We demonstrate that the genomes of Saccharomyces cerevisiae and S. paradoxus are sufficiently divergent to allow their differential labeling by genomic in situ hybridisation (GISH). The cytological discrimination of the genomes allowed us to study the merging of the two genomes during hybrid mating. GISH revealed that in hybrid nuclei the two genomes are intermixed. In hybrid meiosis, extensive intraspectific nonhomologous pairing takes place. GISH on chromosome addition and substitution strains (with chromosomes of S. paradoxus added to or replacing the homoeologous chromosome of an otherwise S. cerevisiae background) was used to delineate individual chromosomes at interphase and to examine various aspects of chromosome structure and arrangement.

Yeast FISH: Delineation of Chromosomal Targets in Vegetative and Meiotic Yeast Cells

Fluorescence in situ hybridization provides an effective means to delineate chromosomes and chromosomal regions of interest, during all stages of the cell cycle, irrespective of chromatin composition and compaction.
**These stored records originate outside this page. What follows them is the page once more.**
(* ===== verification/Json.v ===== *)
(** * Arrays and objects as JSON (StackLib/StackVM/vm_framework.c)

    [to_json] writes the text of an array or object, [from_json] reads one. Both
    walk over their text with a state of five values and call themselves for
    what is inside; the reader moves what it has written when it learns its
    length. *)
From S2P Require Import Prelude Decimal Isa Text Bytes Args ArgsList Each.

(** ** Characters *)
Definition is_digit (c : Z) : bool := (48 <=? c) && (c <=? 57).

(** the letters, digits and [_] that start a key or value *)
Definition is_word (c : Z) : bool :=
  ((65 <=? c) && (c <=? 90)) || ((97 <=? c) && (c <=? 122)) || (c =? 95) || is_digit c.

(** [va_arg_is_numeric]: only the first byte may be a minus *)
Definition va_arg_is_numeric (l : list Z) : bool :=
  match l with [] => false | c :: l' => ((c =? 45) || is_digit c) && forallb is_digit l' end.

(** [va_contain_delimiter] on [n] bytes from [i] on *)
Definition va_contain_delimiter (b : list Z) (i n : nat) : res bool :=
  if bool_decide (VA_OBJECT_DELIMITER ∈ take n (drop i b)) then Ret true else _ ← slice b i n; Ret false.

(** the characters written with a backslash *)
Definition escape (c : Z) : option Z :=
  if c =? 34 then Some 34 else if c =? 92 then Some 92 else if c =? 47 then Some 47
  else if c =? 8 then Some 98 else if c =? 12 then Some 102 else if c =? 10 then Some 110
  else if c =? 13 then Some 114 else if c =? 9 then Some 116 else None.

Section json.
Context (malloc : nat → list Z) (slack : list Z).

(** ** Writing *)

(** the variables of [va_arg_serialize_s]; [strbuf] is a position in the bytes *)
Record writer := mkW { w_j : nat; w_wlen : option nat; w_len : nat; w_state : nat; w_num : bool; w_pos : nat; w_out : list Z }.

Section writing.
(** the call of itself: the place in the buffer, the position, the length *)
Context (rec : nat → nat → nat → list Z → res (nat * nat * list Z)).
Context (b : list Z) (objlen base : nat).

Definition emit (l : list Z) (s : writer) : res writer :=
  out ← foldM (λ c (p : nat * list Z), o ← put p.1 c p.2; Ret (S p.1, o)) l ((base + w_len s)%nat, w_out s);
  Ret (mkW (w_j s) (w_wlen s) (w_len s + length l) (w_state s) (w_num s) (w_pos s) out.2).

Definition emit_if (cond : bool) (l : list Z) (s : writer) : res writer := if cond then emit l s else Ret s.

Definition set_state (n : nat) (s : writer) : writer := mkW (w_j s) (w_wlen s) (w_len s) n (w_num s) (w_pos s) (w_out s).
Definition set_num (v : bool) (s : writer) : writer := mkW (w_j s) (w_wlen s) (w_len s) (w_state s) v (w_pos s) (w_out s).

(** [llen = va_get_length(strbuf[0], &wlen); strbuf[0] += llen; j += llen] *)
Definition take_length (s : writer) : res (nat * writer) :=
  g ← va_get_length b (w_pos s) (w_wlen s);
  n ← from_option_ub g.2;
  Ret (n, mkW (w_j s + g.1) g.2 (w_len s) (w_state s) (w_num s) (w_pos s + g.1) (w_out s)).

(** [len += va_arg_serialize_s(buffer + len, strbuf, wlen); j += wlen] *)
Definition inside (n : nat) (s : writer) : res writer :=
  r ← rec (base + w_len s)%nat n (w_pos s) (w_out s);
  let '(l, pos, out) := r in
  Ret (mkW (w_j s + n) (w_wlen s) (w_len s + l) (w_state s) (w_num s) pos out).

(** the [n] bytes of the text, as they are *)
Definition copy (n : nat) (quoted : bool) (s : writer) : res writer :=
  x ← slice b (w_pos s) n;
  s1 ← emit_if quoted [34] s;
  out ← store (base + w_len s1) x (w_out s1);
  emit_if quoted [34] (mkW (w_j s1 + n) (w_wlen s1) (w_len s1 + n) (w_state s1) (w_num s1) (w_pos s1 + n) out).

(** the [case] of an array or object *)
Definition write_container (comma : bool) (open close : Z) (s : writer) : res writer :=
  s1 ← emit_if comma [44] s;
  s2 ← emit [open] (set_state 0 s1);
  p ← take_length s2;
  s3 ← inside p.1 p.2;
  emit [close] s3.

(** behind the loop *)
Definition finish (s0 : writer) : res (writer + nat * nat * list Z) :=
  s ← emit_if (Nat.odd (w_state s0) && negb (w_num s0)) [34] s0;
  Ret (inr (w_len s, w_pos s, w_out s)).

Definition write_step (s0 : writer) : res (writer + nat * nat * list Z) :=
  let j := w_j s0 in
  if bool_decide (j < objlen)%nat then
    c ← get b (w_pos s0);
    let s := mkW (j + 1) (w_wlen s0) (w_len s0) (w_state s0) (w_num s0) (w_pos s0 + 1) (w_out s0) in
    let state := w_state s in
    let next m := (s' ← m; Ret (inl s') : res (writer + nat * nat * list Z)) in
    let comma := (negb (w_len s =? 0)%nat) && (state =? 0)%nat in
    let character :=
      next (s1 ← (if (state =? 2)%nat || (state =? 0)%nat then
                    d ← va_contain_delimiter b (w_pos s0) (objlen - j);
                    let s' := set_state (state + 1) s in
                    if (d : bool) then Ret s'
                    else x ← slice b (w_pos s0) (objlen - j);
                         if va_arg_is_numeric x then Ret (set_num true s') else emit [34] (set_num false s')
                  else Ret s : res writer);
            emit (match escape c with Some e => [92; e] | None => [c] end) s1) in
    if c =? 0 then finish s
    else if c =? ASN_TAG_SET then next (write_container comma 91 93 s)
    else if c =? ASN_TAG_SEQ then next (write_container comma 123 125 s)
    else if c =? VA_OBJECT_DELIMITER then
      next (s1 ← emit [58] s; Ret (if (state =? 1)%nat then set_state 2 s1 else s1))
    else if c =? ASN_TAG_OBJDESC then
      if (state =? 0)%nat then next (s1 ← emit_if comma [44] s; p ← take_length s1; inside p.1 p.2) else Ret (inl s)
    else if c =? ASN_TAG_OCTSTRING then
      if (state =? 0)%nat then
        next (s1 ← emit_if comma [44] s; p ← take_length s1;
              x ← slice b (w_pos p.2) p.1; copy p.1 (negb (va_arg_is_numeric x)) p.2)
      else Ret (inl s)
    else if c =? ASN_TAG_REAL then
      if (state =? 0)%nat then next (s1 ← emit_if comma [44] s; p ← take_length s1; copy p.1 false p.2) else Ret (inl s)
    else if (c =? 32) && ((state =? 0)%nat || (state =? 4)%nat) then Ret (inl s)
    else character
  else finish s0.
End writing.

Fixpoint va_arg_serialize_s (fuel : nat) (b : list Z) (base objlen pos : nat) (out : list Z) : res (nat * nat * list Z) :=
  match fuel with
  | O => Timeout
  | S fuel' =>
      loop fuel (write_step (va_arg_serialize_s fuel' b) b objlen base) (mkW 0 None 0 0 false pos out)
  end.

(** [va_arg_serialize] of an array or object; other objects have no result *)
Definition va_arg_serialize (fuel : nat) (obj : vm_object) : res (option vm_object) :=
  match okind obj with
  | Array =>
      r ← va_arg_serialize_s fuel (memory slack obj) 0 (len obj) 0 (malloc (VA_OBJECT_MAX_SIZE + len obj));
      x ← slice r.2 0 r.1.1; Ret (Some (mkObj Plain x))
  | _ => Ret None
  end.

(** ** Reading *)

(** the variables of [va_arg_deserialize_s]; [index] counts the bytes over all
    its calls *)
Record reader := mkR { r_len : nat; r_state : nat; r_ldx : nat; r_klen : nat; r_quote : bool; r_pos : nat; r_index : nat; r_out : list Z }.
Abbreviation read_result := (nat * nat * nat * list Z)%type.

Section reading.
Context (rec : nat → nat → nat → list Z → res read_result).
Context (t : list Z) (slen base : nat).

Definition push_char (c : Z) (s : reader) : res (reader + read_result) :=
  out ← put (base + r_len s) c (r_out s);
  Ret (inl (mkR (r_len s + 1) (r_state s) (r_ldx s) (r_klen s + 1) (r_quote s) (r_pos s) (r_index s) out)).

Definition set_klen (s : reader) : res (list Z) := put (base + r_ldx s) (Z.of_nat (r_klen s)) (r_out s).

(** a new element, with its length to come *)
Definition new_element (quote : bool) (s : reader) : res reader :=
  o1 ← put (base + r_len s) ASN_TAG_OBJDESC (r_out s);
  o2 ← put (base + r_len s + 1) 0 o1;
  Ret (mkR (r_len s + 2) 1 (r_len s + 1) 0 quote (r_pos s) (r_index s) o2).

Definition start_container (tag : Z) (s : reader) : res (reader + read_result) :=
  o1 ← put (base + r_len s) tag (r_out s);
  let at_ := (base + r_len s + 1)%nat in
  r ← rec at_ (r_pos s) (r_index s) o1;
  let '(ilen, pos, index, o2) := r in
  x ← va_push_lv at_ (drop at_ o2) ilen o2;
  let len := (r_len s + 1 + x.2)%nat in
  if bool_decide (2 ≤ r_state s)%nat then
    let klen := (r_klen s + (x.2 + 1))%nat in
    y ← va_push_lv (base + r_ldx s) (drop (base + r_ldx s + 1) x.1) klen x.1;
    Ret (inl (mkR len 0 (r_ldx s) klen (r_quote s) pos index y.1))
  else Ret (inl (mkR len 0 (r_ldx s) (r_klen s) (r_quote s) pos index x.1)).

(** the [default] branch *)
Definition plain_char (c : Z) (s : reader) : res (reader + read_result) :=
  s1 ← (if (r_state s =? 0)%nat then new_element false s else Ret s : res reader);
  push_char c (if is_word c && (r_state s1 =? 2)%nat
               then mkR (r_len s1) 3 (r_ldx s1) (r_klen s1) (r_quote s1) (r_pos s1) (r_index s1) (r_out s1) else s1).

Definition with_state (n : nat) (quote : bool) (out : list Z) (s : reader) : reader :=
  mkR (r_len s) n (r_ldx s) (r_klen s) quote (r_pos s) (r_index s) out.

Definition read_step (s0 : reader) : res (reader + read_result) :=
  let leave pos out := Ret (inr (r_len s0, pos, (r_index s0 + 1)%nat, out)) in
  if bool_decide (r_index s0 < slen)%nat then
    c ← get t (r_pos s0);
    let s := mkR (r_len s0) (r_state s0) (r_ldx s0) (r_klen s0) (r_quote s0) (r_pos s0 + 1) (r_index s0 + 1) (r_out s0) in
    if c =? 0 then leave (r_pos s) (r_out s)
    else if (c =? 91) || (c =? 123) then
      if r_quote s then push_char c s else start_container (if c =? 91 then ASN_TAG_SET else ASN_TAG_SEQ) s
    else if (c =? 93) || (c =? 125) then
      if r_quote s then push_char c s
      else out ← (if bool_decide (r_klen s = 0)%nat then Ret (r_out s) else set_klen s : res (list Z)); leave (r_pos s) out
    else if c =? 34 then
      e ← (if r_quote s && negb (r_len s =? 0)%nat then p ← get (r_out s) (base + r_len s - 1); Ret (p =? 92) else Ret false : res bool);
      if (e : bool) then push_char c s
      else match r_state s with
           | 0%nat => s1 ← new_element true s; Ret (inl s1)
           | 1%nat | 3%nat => out ← set_klen s; Ret (inl (with_state (r_state s + 1) false out s))
           | 2%nat => Ret (inl (with_state 3 true (r_out s) s))
           | 4%nat => Ret (inl (with_state 0 (r_quote s) (r_out s) s))
           | n => Ret (inl (with_state (n + 1) (r_quote s) (r_out s) s))
           end
    else if c =? 44 then
      if r_quote s then if (r_state s =? 1)%nat then Ret (inl s) else push_char c s
      else
        s1 ← (if bool_decide (r_klen s = 0)%nat then
                out ← put (base + r_len s) ASN_TAG_OBJDESC (r_out s);
                Ret (mkR (r_len s + 2) (r_state s) (r_len s + 1) 0 false (r_pos s) (r_index s) out)
              else Ret s : res reader);
        out ← set_klen s1;
        Ret (inl (mkR (r_len s1) 0 (r_ldx s1) 0 false (r_pos s1) (r_index s1) out))
    else if c =? 58 then
      s1 ← (if (r_state s =? 1)%nat then out ← set_klen s; Ret (with_state 2 (r_quote s) out s) else Ret s : res reader);
      plain_char (if (r_state s1 <? 3)%nat then VA_OBJECT_DELIMITER else c) s1
    else if c =? 32 then
      if r_quote s then push_char c s else Ret (inl (if (r_state s =? 4)%nat then with_state 0 false (r_out s) s else s))
    else plain_char c s
  else leave (r_pos s0) (r_out s0).
End reading.

Fixpoint va_arg_deserialize_s (fuel : nat) (t : list Z) (slen base pos index : nat) (out : list Z) : res read_result :=
  match fuel with
  | O => Timeout
  | S fuel' =>
      loop fuel (read_step (va_arg_deserialize_s fuel' t slen) t slen base) (mkR 0 0 0 0 false pos index out)
  end.

(** [va_arg_deserialize]: [bbuf] is an array of the stack *)
Definition va_arg_deserialize (fuel : nat) (obj : vm_object) : res vm_object :=
  r ← va_arg_deserialize_s fuel (memory slack obj) (wrap16 (len obj)) 0 0 0 (malloc VA_OBJECT_MAX_SIZE);
  let '(dlen, _, _, bbuf) := r in
  x ← slice bbuf 0 dlen; Ret (mkObj Array x).
End json.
This property makes FISH particularly useful for studying chromosome behavior in species with minute genomes and/or ill-defined metaphase chromosomes. Genetic model organisms like fission and budding yeast display such cytological characteristics. Consequently, chromosome painting and locus-specific yeast FISH (Scherthan et al. 1992, Scherthan et al. 1994, Uzawa et al. 1992, Guacci et al. 1994, Weiner and Kleckner 1994, Gotta et al. 1996) has become an indispensable tool in the analysis of chromosome dynamics and organization in wild-type and mutant yeast strains.